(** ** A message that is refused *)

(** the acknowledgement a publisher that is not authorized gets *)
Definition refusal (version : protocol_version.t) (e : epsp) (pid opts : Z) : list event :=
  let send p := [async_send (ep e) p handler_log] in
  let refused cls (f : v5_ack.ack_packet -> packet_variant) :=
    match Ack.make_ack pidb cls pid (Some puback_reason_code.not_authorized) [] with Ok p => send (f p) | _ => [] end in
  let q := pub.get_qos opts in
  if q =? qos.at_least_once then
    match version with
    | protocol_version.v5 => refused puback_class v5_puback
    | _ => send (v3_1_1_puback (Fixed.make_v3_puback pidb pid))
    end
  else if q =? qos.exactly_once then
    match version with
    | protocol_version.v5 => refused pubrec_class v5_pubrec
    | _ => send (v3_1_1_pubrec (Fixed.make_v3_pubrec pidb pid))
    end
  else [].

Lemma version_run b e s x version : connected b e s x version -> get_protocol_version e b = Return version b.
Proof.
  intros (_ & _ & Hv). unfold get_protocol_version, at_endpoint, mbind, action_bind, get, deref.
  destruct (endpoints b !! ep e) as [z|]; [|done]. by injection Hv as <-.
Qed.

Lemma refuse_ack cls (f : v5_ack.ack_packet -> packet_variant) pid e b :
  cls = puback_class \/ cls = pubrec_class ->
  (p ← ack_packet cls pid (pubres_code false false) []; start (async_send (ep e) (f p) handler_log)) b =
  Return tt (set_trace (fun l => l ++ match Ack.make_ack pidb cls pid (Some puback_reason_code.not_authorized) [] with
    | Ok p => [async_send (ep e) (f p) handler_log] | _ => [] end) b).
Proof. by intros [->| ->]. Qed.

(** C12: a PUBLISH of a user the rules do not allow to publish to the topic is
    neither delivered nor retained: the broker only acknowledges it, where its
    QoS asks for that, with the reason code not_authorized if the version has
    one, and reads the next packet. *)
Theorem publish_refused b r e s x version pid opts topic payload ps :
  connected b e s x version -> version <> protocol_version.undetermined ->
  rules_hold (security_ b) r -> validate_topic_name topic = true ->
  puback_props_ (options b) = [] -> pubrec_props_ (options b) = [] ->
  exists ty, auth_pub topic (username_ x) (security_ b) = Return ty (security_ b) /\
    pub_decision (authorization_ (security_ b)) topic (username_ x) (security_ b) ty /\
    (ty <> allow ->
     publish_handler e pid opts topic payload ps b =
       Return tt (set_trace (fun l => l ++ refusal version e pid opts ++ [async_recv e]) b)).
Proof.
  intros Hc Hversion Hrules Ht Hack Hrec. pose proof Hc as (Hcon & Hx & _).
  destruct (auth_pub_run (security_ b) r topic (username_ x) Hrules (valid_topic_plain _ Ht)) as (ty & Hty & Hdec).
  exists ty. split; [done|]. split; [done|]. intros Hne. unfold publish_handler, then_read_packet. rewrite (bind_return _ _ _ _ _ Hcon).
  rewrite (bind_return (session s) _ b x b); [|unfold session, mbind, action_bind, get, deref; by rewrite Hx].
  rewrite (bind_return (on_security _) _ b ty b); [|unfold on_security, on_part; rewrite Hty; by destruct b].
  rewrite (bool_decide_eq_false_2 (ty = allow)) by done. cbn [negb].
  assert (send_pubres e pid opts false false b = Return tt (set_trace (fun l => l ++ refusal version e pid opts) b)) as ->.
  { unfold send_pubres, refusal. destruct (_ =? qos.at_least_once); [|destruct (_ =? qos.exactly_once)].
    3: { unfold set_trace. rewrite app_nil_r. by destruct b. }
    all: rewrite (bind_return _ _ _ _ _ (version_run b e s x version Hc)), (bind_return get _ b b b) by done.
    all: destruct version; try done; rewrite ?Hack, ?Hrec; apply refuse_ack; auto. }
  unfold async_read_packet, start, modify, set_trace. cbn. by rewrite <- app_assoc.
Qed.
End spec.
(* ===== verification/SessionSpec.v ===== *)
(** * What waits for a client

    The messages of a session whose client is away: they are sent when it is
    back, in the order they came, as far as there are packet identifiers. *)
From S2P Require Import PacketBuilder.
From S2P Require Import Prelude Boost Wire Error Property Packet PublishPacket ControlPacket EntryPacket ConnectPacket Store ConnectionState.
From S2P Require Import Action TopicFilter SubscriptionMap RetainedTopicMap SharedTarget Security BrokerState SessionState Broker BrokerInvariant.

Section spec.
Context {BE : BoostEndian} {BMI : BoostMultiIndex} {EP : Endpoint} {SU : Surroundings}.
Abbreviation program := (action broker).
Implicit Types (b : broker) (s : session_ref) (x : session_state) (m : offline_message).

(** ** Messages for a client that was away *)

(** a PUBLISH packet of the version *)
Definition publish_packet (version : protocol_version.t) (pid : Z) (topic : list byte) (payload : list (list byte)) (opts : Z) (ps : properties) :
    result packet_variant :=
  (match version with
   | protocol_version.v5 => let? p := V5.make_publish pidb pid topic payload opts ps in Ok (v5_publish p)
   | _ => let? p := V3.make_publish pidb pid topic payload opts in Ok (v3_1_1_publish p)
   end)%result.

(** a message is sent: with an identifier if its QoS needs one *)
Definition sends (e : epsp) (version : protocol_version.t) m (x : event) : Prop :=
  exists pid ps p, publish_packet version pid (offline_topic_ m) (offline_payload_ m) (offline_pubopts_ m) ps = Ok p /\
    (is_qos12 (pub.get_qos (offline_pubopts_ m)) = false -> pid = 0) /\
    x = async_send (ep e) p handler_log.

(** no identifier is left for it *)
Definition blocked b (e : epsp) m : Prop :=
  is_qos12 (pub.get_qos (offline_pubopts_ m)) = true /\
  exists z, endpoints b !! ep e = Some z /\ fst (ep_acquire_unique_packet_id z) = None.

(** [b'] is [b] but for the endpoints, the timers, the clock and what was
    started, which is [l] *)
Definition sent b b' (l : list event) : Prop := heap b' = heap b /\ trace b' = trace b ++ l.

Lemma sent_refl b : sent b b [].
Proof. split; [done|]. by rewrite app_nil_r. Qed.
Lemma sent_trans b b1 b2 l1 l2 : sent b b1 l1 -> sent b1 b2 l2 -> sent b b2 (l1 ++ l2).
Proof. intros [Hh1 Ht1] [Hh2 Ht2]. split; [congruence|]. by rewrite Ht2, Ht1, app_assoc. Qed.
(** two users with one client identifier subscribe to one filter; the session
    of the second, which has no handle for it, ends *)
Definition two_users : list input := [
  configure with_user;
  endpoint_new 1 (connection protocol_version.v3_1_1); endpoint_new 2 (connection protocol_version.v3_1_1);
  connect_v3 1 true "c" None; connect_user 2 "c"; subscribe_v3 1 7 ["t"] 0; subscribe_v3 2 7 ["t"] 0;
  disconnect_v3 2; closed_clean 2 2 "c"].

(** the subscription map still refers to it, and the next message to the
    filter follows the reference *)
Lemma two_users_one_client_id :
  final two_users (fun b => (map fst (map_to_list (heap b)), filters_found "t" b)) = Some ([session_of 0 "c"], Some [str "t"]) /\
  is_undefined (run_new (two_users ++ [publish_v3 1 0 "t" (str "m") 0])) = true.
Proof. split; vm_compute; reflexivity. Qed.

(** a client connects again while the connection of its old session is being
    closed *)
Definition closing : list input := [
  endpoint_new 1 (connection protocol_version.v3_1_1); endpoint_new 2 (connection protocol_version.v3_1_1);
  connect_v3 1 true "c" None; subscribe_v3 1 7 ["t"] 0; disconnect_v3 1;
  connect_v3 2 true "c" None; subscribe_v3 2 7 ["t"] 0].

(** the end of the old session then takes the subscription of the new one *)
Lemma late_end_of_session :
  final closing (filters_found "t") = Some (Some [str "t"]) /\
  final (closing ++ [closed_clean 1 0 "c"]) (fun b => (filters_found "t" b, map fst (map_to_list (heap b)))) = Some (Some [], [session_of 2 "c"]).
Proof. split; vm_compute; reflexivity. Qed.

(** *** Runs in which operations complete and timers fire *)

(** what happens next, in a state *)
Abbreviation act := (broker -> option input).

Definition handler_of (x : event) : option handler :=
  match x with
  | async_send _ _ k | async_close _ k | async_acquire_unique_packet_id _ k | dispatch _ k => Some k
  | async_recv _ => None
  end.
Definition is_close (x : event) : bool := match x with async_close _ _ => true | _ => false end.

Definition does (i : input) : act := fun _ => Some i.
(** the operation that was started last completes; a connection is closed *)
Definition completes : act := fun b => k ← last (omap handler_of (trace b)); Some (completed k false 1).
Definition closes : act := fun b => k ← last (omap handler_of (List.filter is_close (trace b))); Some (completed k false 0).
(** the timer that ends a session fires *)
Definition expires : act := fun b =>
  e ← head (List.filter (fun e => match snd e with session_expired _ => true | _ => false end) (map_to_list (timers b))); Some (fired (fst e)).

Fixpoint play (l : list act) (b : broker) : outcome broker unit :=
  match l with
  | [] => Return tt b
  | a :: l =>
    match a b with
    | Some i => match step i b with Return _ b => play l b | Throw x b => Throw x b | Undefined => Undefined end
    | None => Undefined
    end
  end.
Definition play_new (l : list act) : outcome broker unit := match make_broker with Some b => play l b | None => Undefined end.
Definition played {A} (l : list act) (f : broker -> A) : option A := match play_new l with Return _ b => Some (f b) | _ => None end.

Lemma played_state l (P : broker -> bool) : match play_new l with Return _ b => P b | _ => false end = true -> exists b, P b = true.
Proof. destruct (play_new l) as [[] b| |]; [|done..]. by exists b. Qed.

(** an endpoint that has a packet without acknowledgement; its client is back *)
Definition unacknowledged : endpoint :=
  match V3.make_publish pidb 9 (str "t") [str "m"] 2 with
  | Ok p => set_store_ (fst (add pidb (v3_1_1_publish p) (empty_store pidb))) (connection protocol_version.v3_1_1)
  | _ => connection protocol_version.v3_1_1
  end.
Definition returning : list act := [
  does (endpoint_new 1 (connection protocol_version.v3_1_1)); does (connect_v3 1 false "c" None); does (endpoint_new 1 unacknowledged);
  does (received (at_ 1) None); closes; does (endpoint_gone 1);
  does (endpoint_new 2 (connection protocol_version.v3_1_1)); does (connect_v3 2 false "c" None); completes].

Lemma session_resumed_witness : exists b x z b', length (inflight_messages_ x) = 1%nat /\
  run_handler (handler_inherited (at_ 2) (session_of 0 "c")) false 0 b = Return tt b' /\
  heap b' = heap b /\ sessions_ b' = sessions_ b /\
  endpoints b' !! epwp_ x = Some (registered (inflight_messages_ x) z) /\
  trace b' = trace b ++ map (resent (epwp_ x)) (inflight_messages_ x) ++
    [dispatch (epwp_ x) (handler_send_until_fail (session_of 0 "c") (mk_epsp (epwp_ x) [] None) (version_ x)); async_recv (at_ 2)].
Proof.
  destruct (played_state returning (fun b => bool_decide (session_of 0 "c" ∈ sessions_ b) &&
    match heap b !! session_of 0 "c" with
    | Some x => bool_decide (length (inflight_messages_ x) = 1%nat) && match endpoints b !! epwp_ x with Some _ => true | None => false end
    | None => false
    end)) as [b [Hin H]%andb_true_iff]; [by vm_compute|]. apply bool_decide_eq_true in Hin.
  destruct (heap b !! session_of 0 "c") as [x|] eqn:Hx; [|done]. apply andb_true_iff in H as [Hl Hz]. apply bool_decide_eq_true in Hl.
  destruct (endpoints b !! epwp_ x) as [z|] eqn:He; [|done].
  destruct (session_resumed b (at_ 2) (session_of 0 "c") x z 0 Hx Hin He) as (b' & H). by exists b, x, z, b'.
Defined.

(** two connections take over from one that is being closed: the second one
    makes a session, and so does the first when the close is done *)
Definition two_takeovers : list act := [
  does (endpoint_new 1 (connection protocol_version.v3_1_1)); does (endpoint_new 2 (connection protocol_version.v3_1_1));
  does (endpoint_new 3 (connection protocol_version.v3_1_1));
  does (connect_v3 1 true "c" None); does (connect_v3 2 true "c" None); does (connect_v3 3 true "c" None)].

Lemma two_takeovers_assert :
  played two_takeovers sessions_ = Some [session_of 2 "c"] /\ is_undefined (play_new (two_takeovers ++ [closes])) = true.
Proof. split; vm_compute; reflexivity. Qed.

[Exercise details] All that is needed is a number: how many lines in the data above contain the string "away".

[Result of this task] 2